We just stopped in Havre, Montana, for a service stop. The Empire Builder is always in Havre for at least 45 minutes, and Mr. NRA knew it well and was excited about it. "Just enough time for a cocktail," he said with a wink. As soon as the train stopped, he was off into the cold wind with a tug of his hat. There are several bars right across from the station: a casino advertising live poker, a sports bar, an Eagles Club, and he went into the casino. When he came back, he had a big, dumb grin on his face and he was carrying a grocery bag with a 12-pack in it.
I needed to make a phone call, and I wound up in the Eagles Club. The only difference between it and a regular bar was the average age of the clientele, which was around 70. Next to the payphone were a Keno screen and a bulletin board with the word "hospitalized" at the top and a couple of names underneath it.
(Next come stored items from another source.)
(** * Readily: retrieval and evidence verification (src/app.py)

    A shallow embedding of the question segmenter, the snippet selector, the
    context assembler, the answer verifier and the per-question task of
    [src/app.py], with the properties of its specification.

    Modelling conventions.
    - A Python [str] is a list of characters; a character is a code point
      below 256 (Rocq's [ascii], read as Latin-1).  On this range Python's
      [str.lower], [str.isspace], the regex classes [\s] and [\d] and the
      [re.IGNORECASE] comparison are the per-character functions below.
      Code points from 256 on (among them the typographic quotes of the
      evidence regex) are outside the model.
    - Python integers are [Z]; [len] is [length] (converted where the code
      does arithmetic with it).
    - Every regular expression of the source is compiled by hand into a
      matcher function; the comment of each matcher gives the regex and the
      reason the backtracking search of [re] reduces to it.
    - Calls that leave the process (store lookup, text search, model call)
      are fields of records and may raise: they return a [result].  The
      [print] calls are left out.
    - The iteration order of a Python [set] is a parameter of the snippet
      selector ([Selector.SetOrder]).
    - The float score of the Verifier is an exact rational.
    - The worker pool of the route is the positional [map] of the task
      over the questions: the task catches every exception, and the calls
      it makes share no state. *)

From Stdlib Require Import String DecimalString.
From Stdlib Require Import List Ascii ZArith QArith Bool Arith Lia.
Import ListNotations.
Close Scope Q_scope.

(** ** Strings *)

Definition str := list ascii.

Definition L (s : String.string) : str := String.list_ascii_of_string s.
Arguments L s%_string.

Definition nl : ascii := "010"%char.
Definition dquote : ascii := "034"%char.
Definition comma : ascii := ","%char.

Definition code (c : ascii) : nat := nat_of_ascii c.

(** [str.isspace] / regex [\s] on code points below 256:
    U+0009..U+000D, U+001C..U+001F, U+0020, U+0085, U+00A0. *)
Definition is_space (c : ascii) : bool :=
  let n := code c in
  ((9 <=? n) && (n <=? 13)) || ((28 <=? n) && (n <=? 32))
  || (n =? 133) || (n =? 160).

(** regex [\d] on code points below 256: 0..9. *)
Definition is_digit (c : ascii) : bool :=
  let n := code c in (48 <=? n) && (n <=? 57).

(** regex class [a-z]. *)
Definition is_az (c : ascii) : bool :=
  let n := code c in (97 <=? n) && (n <=? 122).

(** [str.lower] on one code point below 256: A..Z and U+00C0..U+00DE
    (except the multiplication sign U+00D7) move up by 32. *)
Definition lower_char (c : ascii) : ascii :=
  let n := code c in
  if ((65 <=? n) && (n <=? 90))
     || ((192 <=? n) && (n <=? 222) && negb (n =? 215))
  then ascii_of_nat (n + 32) else c.

Definition lower (s : str) : str := map lower_char s.

Definition ascii_eqb (a b : ascii) : bool := Ascii.eqb a b.

Fixpoint str_eqb (a b : str) : bool :=
  match a, b with
  | [], [] => true
  | x :: a', y :: b' => ascii_eqb x y && str_eqb a' b'
  | _, _ => false
  end.

Definition is_empty (s : str) : bool :=
  match s with [] => true | _ => false end.

(** Python truthiness of a string. *)
Definition truthy (s : str) : bool := negb (is_empty s).

Definition zlen (s : str) : Z := Z.of_nat (length s).

(** [s.startswith(p)]. *)
Fixpoint startswith (p s : str) : bool :=
  match p, s with
  | [], _ => true
  | x :: p', y :: s' => ascii_eqb x y && startswith p' s'
  | _ :: _, [] => false
  end.

(** [s.endswith(p)]. *)
Definition endswith (p s : str) : bool := startswith (rev p) (rev s).

Fixpoint drop_while (f : ascii -> bool) (s : str) : str :=
  match s with
  | [] => []
  | c :: r => if f c then drop_while f r else s
  end.

Fixpoint take_while (f : ascii -> bool) (s : str) : str :=
  match s with
  | [] => []
  | c :: r => if f c then c :: take_while f r else []
  end.

(** [s.strip()]. *)
Definition lstrip (s : str) : str := drop_while is_space s.
Definition rstrip (s : str) : str := rev (drop_while is_space (rev s)).
Definition strip (s : str) : str := rstrip (lstrip s).

(** [sep.join(parts)]. *)
Fixpoint join (sep : str) (parts : list str) : str :=
  match parts with
  | [] => []
  | [p] => p
  | p :: rest => p ++ sep ++ join sep rest
  end.

(** [s.find(sub)]: the lowest index at which [sub] occurs, or -1. *)
Fixpoint find_from (sub s : str) (i : nat) : option nat :=
  if startswith sub s then Some i
  else match s with
       | [] => None
       | _ :: r => find_from sub r (S i)
       end.

Definition find_opt (s sub : str) : option nat := find_from sub s 0.

Definition find (s sub : str) : Z :=
  match find_opt s sub with
  | Some i => Z.of_nat i
  | None => -1
  end.

(** [sub in s]. *)
Definition contains (s sub : str) : bool :=
  match find_opt s sub with Some _ => true | None => false end.

(** A slice [s[a:b]] with non-negative bounds, as the code uses it after
    clamping with [max(0, _)] and [min(len, _)]. *)
Definition slice (s : str) (a b : Z) : str :=
  firstn (Z.to_nat b - Z.to_nat a) (skipn (Z.to_nat a) s).

(** A slice [l[:n]] for any integer [n]: a negative [n] counts from the
    end. *)
Definition slice_to {A} (l : list A) (n : Z) : list A :=
  if (0 <=? n)%Z then firstn (Z.to_nat n) l
  else firstn (length l - Z.to_nat (- n)) l.

(** [re.sub(r"\s+", " ", s)]: every maximal run of whitespace becomes one
    space.  [in_ws] tells that the previous character was whitespace. *)
Fixpoint collapse_from (in_ws : bool) (s : str) : str :=
  match s with
  | [] => []
  | c :: r =>
      if is_space c
      then (if in_ws then collapse_from true r
            else " "%char :: collapse_from true r)
      else c :: collapse_from false r
  end.

Definition collapse_ws (s : str) : str := collapse_from false s.

(** [s.split()]: the maximal runs of non-whitespace characters.  [cur] is
    the word being read, reversed. *)
Fixpoint split_ws_from (cur : str) (s : str) : list str :=
  match s with
  | [] => match cur with [] => [] | _ => [rev cur] end
  | c :: r =>
      if is_space c
      then match cur with
           | [] => split_ws_from [] r
           | _ => rev cur :: split_ws_from [] r
           end
      else split_ws_from (c :: cur) r
  end.

Definition split_ws (s : str) : list str := split_ws_from [] s.

(** [s.split(sep)] for a one-character separator. *)
Fixpoint split_on_from (sep : ascii) (cur : str) (s : str) : list str :=
  match s with
  | [] => [rev cur]
  | c :: r =>
      if ascii_eqb c sep then rev cur :: split_on_from sep [] r
      else split_on_from sep (c :: cur) r
  end.

Definition split_on (sep : ascii) (s : str) : list str :=
  split_on_from sep [] s.

(** Decimal text of a Python integer, as an f-string prints it. *)
Definition str_of_Z (z : Z) : str :=
  L (DecimalString.NilZero.string_of_int (Z.to_int z)).

(** ** Regex building blocks *)

(** A literal under [re.IGNORECASE] (also a back-reference): the characters
    are compared after lower-casing.  Returns the rest of the subject. *)
Fixpoint lit_ci (p s : str) : option str :=
  match p, s with
  | [], _ => Some s
  | x :: p', y :: s' =>
      if ascii_eqb (lower_char x) (lower_char y) then lit_ci p' s' else None
  | _ :: _, [] => None
  end.

(** [pattern.search(s)]: the match at the leftmost start position. *)
Fixpoint re_search {A} (m : str -> option A) (s : str) : option A :=
  match m s with
  | Some a => Some a
  | None => match s with
            | [] => None
            | _ :: r => re_search m r
            end
  end.

(** The position of the first start at which [m] matches. *)
Fixpoint re_search_pos {A} (m : str -> option A) (s : str) (i : nat)
  : option (nat * A) :=
  match m s with
  | Some a => Some (i, a)
  | None => match s with
            | [] => None
            | _ :: r => re_search_pos m r (S i)
            end
  end.

(** ** Answer Verifier: [parse_gemini_response] *)

Module Verifier.

(** [re.search(r'STATUS:\s*Met', text, re.IGNORECASE)] at one start
    position.  [\s*] is greedy and the next literal starts with a
    non-space, so the whole whitespace run is consumed. *)
Definition status_at (s : str) : option unit :=
  match lit_ci (L "STATUS:") s with
  | None => None
  | Some r =>
      match lit_ci (L "Met") (drop_while is_space r) with
      | Some _ => Some tt
      | None => None
      end
  end.

(** The evidence regex, [EVIDENCE:] followed by one group of any characters
    (greedy, with [re.IGNORECASE | re.DOTALL]), at one start position;
    group 1 is the rest of the text. *)
Definition evidence_at (s : str) : option str := lit_ci (L "EVIDENCE:") s.

Definition not_dquote (c : ascii) : bool := negb (ascii_eqb c dquote).
Definition not_comma (c : ascii) : bool := negb (ascii_eqb c comma).

(** The quote regex with [re.DOTALL]: an opening double quote (straight or
    typographic), a lazy group 2 of any characters, a closing double quote
    (straight or typographic).  On code points below 256 only the straight
    double quote can open or close.  Group 2 is lazy: it runs from the
    first double quote to the next one; when the first has no successor no
    later start can match either. *)
Definition quote_match (s : str) : option str :=
  match drop_while not_dquote s with
  | [] => None
  | _ :: r =>
      match drop_while not_dquote r with
      | [] => None
      | _ :: _ => Some (take_while not_dquote r)
      end
  end.

(** The citation regex
    [\(\s*From\s+Filename:\s*([^,]+?)\s*,\s*Page:\s*(\d+)\s*\)] with
    [re.IGNORECASE], at one start position.  Every whitespace run before a
    literal is consumed whole.  The comma matched is the first one after
    [Filename:], because neither [\s*] nor [[^,]] passes a comma; [seg] is
    the text up to it.  The greedy [\s*] before the lazy group gives back
    one character only when [seg] is all whitespace, so group 1 is [seg]
    stripped, or the last character of a blank non-empty [seg]. *)
Definition cite_at (s : str) : option (str * str) :=
  match lit_ci (L "(") s with
  | None => None
  | Some s1 =>
  match lit_ci (L "From") (drop_while is_space s1) with
  | None => None
  | Some s2 =>
  if is_empty (take_while is_space s2) then None else
  match lit_ci (L "Filename:") (drop_while is_space s2) with
  | None => None
  | Some s3 =>
  let seg := take_while not_comma s3 in
  match drop_while not_comma s3 with
  | [] => None
  | _ :: s4 =>
  match lit_ci (L "Page:") (drop_while is_space s4) with
  | None => None
  | Some s5 =>
  let s6 := drop_while is_space s5 in
  let page := take_while is_digit s6 in
  if is_empty page then None else
  match lit_ci (L ")") (drop_while is_space (drop_while is_digit s6)) with
  | None => None
  | Some _ =>
      if is_empty seg then None
      else Some (if is_empty (strip seg) then [last seg " "%char]
                 else strip seg, page)
  end end end end end end.

(** *** The block scanner *)

Definition start_lit : str := L "--- START (Filename: ".
Definition end_lit : str := L "--- END (Filename: ".
Definition page_lit : str := L ", Page: ".
Definition close_lit : str := L ") ---".

(** The tail of [block_re] once groups 1 and 2 are known:
    [--- END \(Filename: \1, Page: \2\) ---]. *)
Definition end_pattern (f p : str) : str :=
  end_lit ++ f ++ page_lit ++ p ++ close_lit.

(** First offset at which the literal [pat] matches, ignoring case. *)
Fixpoint find_ci (pat s : str) (k : nat) : option nat :=
  match lit_ci pat s with
  | Some _ => Some k
  | None => match s with
            | [] => None
            | _ :: r => find_ci pat r (S k)
            end
  end.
Havre is a friendly little railroad-and-cattle town. That is literally all there is in this part of Montana -- cattle and the railroad. Havre is named for some French explorer who came through, but the pronunciation of the name is explained in a local legend: It seems two fur trappers were fighting over a woman when one of them gave up and said, "Ah, you can have 'er!"
It's a few hours later now, and I just stepped off for some fresh air in "The Magic City of Minot, North Dakota." I found myself talking to a genuine "trainhead." I asked if he knew how long we'd be here, and he said, without pausing for a response from me, "Oh, about 10 or 15 minutes. The dispatchers have been real kind to us; we're running about 20 minutes early. There was just one slow stretch because of construction. Now they just dropped the blue flag. That means they're done servicing and we can be moved now. See, if the lights along the sides of the cars here are green, it means the brakes are disengaged and we're ready to go. The engineer can look in his mirror and see all the lights on the train. They turn yellow in turns because they apply a little brake. Well, here comes another freight train we'll have to pass later. Our speed limit is 20 mph higher than theirs, you see. I love the trains."
"Me, too," I said, and I meant it. And then the lights all went green, the conductor called "All aboard," and I came back here to my seat to do some more writing.